==== EXTRACTED DATA

(** ** The style sheets of a document *)

(** WebCore/contentextensions/ContentExtensionStyleSheet.cpp:45-54 [ContentExtensionStyleSheet::addDisplayNoneSelector] *)
Definition sheet_addDisplayNoneSelector (selector : WTFString) (selectorID : N) (sheet : ContentExtensionStyleSheet) : ContentExtensionStyleSheet :=
  if hset_contains selectorID (m_addedSelectorIDs sheet) then sheet
  else mkExtensionSheet (m_addedRules sheet ++ [selector]) (hset_add selectorID (m_addedSelectorIDs sheet)).

(** WebCore/dom/DocumentStyleSheetCollection.cpp:197-207 [DocumentStyleSheetCollection::addDisplayNoneSelector] *)
Definition addDisplayNoneSelector (identifier selector : WTFString) (selectorID : N) (c : StyleSheetCollection) : option StyleSheetCollection :=
  old ← map_get identifier (m_contentExtensionSelectorSheets c);
  let '(sheet, userStyleSheets) := match old with
    | Some sheet => (sheet, m_userStyleSheets c)
    | None => (mkExtensionSheet [] [], m_userStyleSheets c ++ [SelectorSheet identifier]) end in
  sheets ← map_set identifier (sheet_addDisplayNoneSelector selector selectorID sheet) (m_contentExtensionSelectorSheets c);
  Some (mkCollection sheets (m_contentExtensionSheets c) userStyleSheets).

(** WebCore/dom/DocumentStyleSheetCollection.cpp:209-220 [DocumentStyleSheetCollection::maybeAddContentExtensionSheet] *)
Definition maybeAddContentExtensionSheet (identifier : WTFString) (sheet : StyleSheetContents) (c : StyleSheetCollection) : option StyleSheetCollection :=
  old ← map_get identifier (m_contentExtensionSheets c);
  match old with
  | Some _ => Some c
  | None =>
      sheets ← map_set identifier sheet (m_contentExtensionSheets c);
      Some (mkCollection (m_contentExtensionSelectorSheets c) sheets (m_userStyleSheets c ++ [NamedSheet sheet]))
  end.

(** WebCore/loader/DocumentLoader.cpp:1555-1559 [DocumentLoader::addPendingContentExtensionSheet] *)
Definition addPendingContentExtensionSheet (identifier : WTFString) (sheet : StyleSheetContents) (loader : DocumentLoader) : option DocumentLoader :=
  sheets ← map_set identifier sheet (m_pendingNamedContentExtensionStyleSheets loader);
  Some (mkLoader (m_frame loader) sheets (m_pendingContentExtensionDisplayNoneSelectors loader)).

(** WebCore/loader/DocumentLoader.cpp:1561-1565 [DocumentLoader::addPendingContentExtensionDisplayNoneSelector] *)
Definition addPendingContentExtensionDisplayNoneSelector (identifier selector : WTFString) (selectorID : N) (loader : DocumentLoader) : option DocumentLoader :=
  selectors ← map_set identifier (selector, selectorID) (m_pendingContentExtensionDisplayNoneSelectors loader);
  Some (mkLoader (m_frame loader) (m_pendingNamedContentExtensionStyleSheets loader) selectors).

Section Commit.
Context `{HashOrder}.

(** WebCore/loader/DocumentLoader.cpp:830-840 [DocumentLoader::commitData], the part for the extensions *)
Definition commitContentExtensions (loader : DocumentLoader) : option DocumentLoader :=
  frame ← m_frame loader;
  document ← f_document frame;
  document ← foldM (fun c pending => maybeAddContentExtensionSheet pending.1 pending.2 c) document
    (hash_order (m_pendingNamedContentExtensionStyleSheets loader));
  document ← foldM (fun c pending => addDisplayNoneSelector pending.1 pending.2.1 pending.2.2 c) document
    (hash_order (m_pendingContentExtensionDisplayNoneSelectors loader));
  let loader := with_document document loader in
  Some (mkLoader (m_frame loader) [] []).
End Commit.

Section Backend.
Context `{HashOrder} `{ICU} `{Encodings} (cocoa : bool) (hasOneRef : Buffer -> bool) (stack : N) (fuel : nat).

(** ** The extensions *)

Definition interpreter_of (c : CompiledContentExtension) : Interpreter := mkInterpreter (c_bytecode c) (N.of_nat (length (c_bytecode c))).

(** [Action::deserialize(actions, actionsLength, static_cast<unsigned>(actionLocation))] *)
Definition deserialize_at (c : CompiledContentExtension) (actionLocation : N) : option Action :=
  deserialize (c_actions c) (N.of_nat (length (c_actions c))) (wrap32 actionLocation).

(** WebCore/contentextensions/CompiledContentExtension.cpp:39-55 [CompiledContentExtension::globalDisplayNoneSelectors] *)
Definition globalDisplayNoneSelectors (c : CompiledContentExtension) : option (list WTFString) :=
  actionLocations ← actionsFromDFARoot fuel (interpreter_of c);
  globalActions ← mapM (deserialize_at c) (hash_order actionLocations);
  Some (m_stringArgument <$> filter (fun action => m_type action = CSSDisplayNoneSelector) globalActions).

(** WebCore/contentextensions/ContentExtensionsBackend.cpp:194-198 [ContentExtensionsBackend::displayNoneCSSRule] *)
Definition displayNoneCSSRule : WTFString := String8 (lit "display:none !important;").

(** WebCore/contentextensions/ContentExtension.cpp:39-49 [ContentExtension::create], and the constructor *)
Definition ContentExtension_create (identifier : WTFString) (compiledExtension : CompiledContentExtension) : ContentExtension :=
  mkExtension identifier compiledExtension None false.

(** WebCore/contentextensions/ContentExtension.cpp:62-68 [ContentExtension::globalDisplayNoneStyleSheet], the loop *)
Definition selectors_css (selectors : list WTFString) : option StringBuilder :=
  foldM (fun css selector =>
    css ← append_String hasOneRef selector css;
    css ← append8 hasOneRef (lit "{") css;
    css ← append_String hasOneRef displayNoneCSSRule css;
    append8 hasOneRef (lit "}") css) StringBuilder_empty selectors.

(** WebCore/contentextensions/ContentExtension.cpp:51-76 [ContentExtension::globalDisplayNoneStyleSheet]; the parser of style sheets
    returns true on every text *)
Definition extension_globalDisplayNoneStyleSheet (x : ContentExtension) : option (ContentExtension * option StyleSheetContents) :=
  if m_parsedGlobalDisplayNoneStyleSheet x then Some (x, m_globalDisplayNoneStyleSheet x)
  else
    selectors ← globalDisplayNoneSelectors (x_compiledExtension x);
    if bool_decide (selectors = []) then Some (mkExtension (x_identifier x) (x_compiledExtension x) (m_globalDisplayNoneStyleSheet x) true, None)
    else
      css ← selectors_css selectors;
      text ← toString hasOneRef css;
      let sheet := Some (mkSheet true text.2) in
      Some (mkExtension (x_identifier x) (x_compiledExtension x) sheet true, sheet).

========

Go through the records and count the lines that include "WebCore", then give only that number.

* [WRITTEN SOLUTION] 11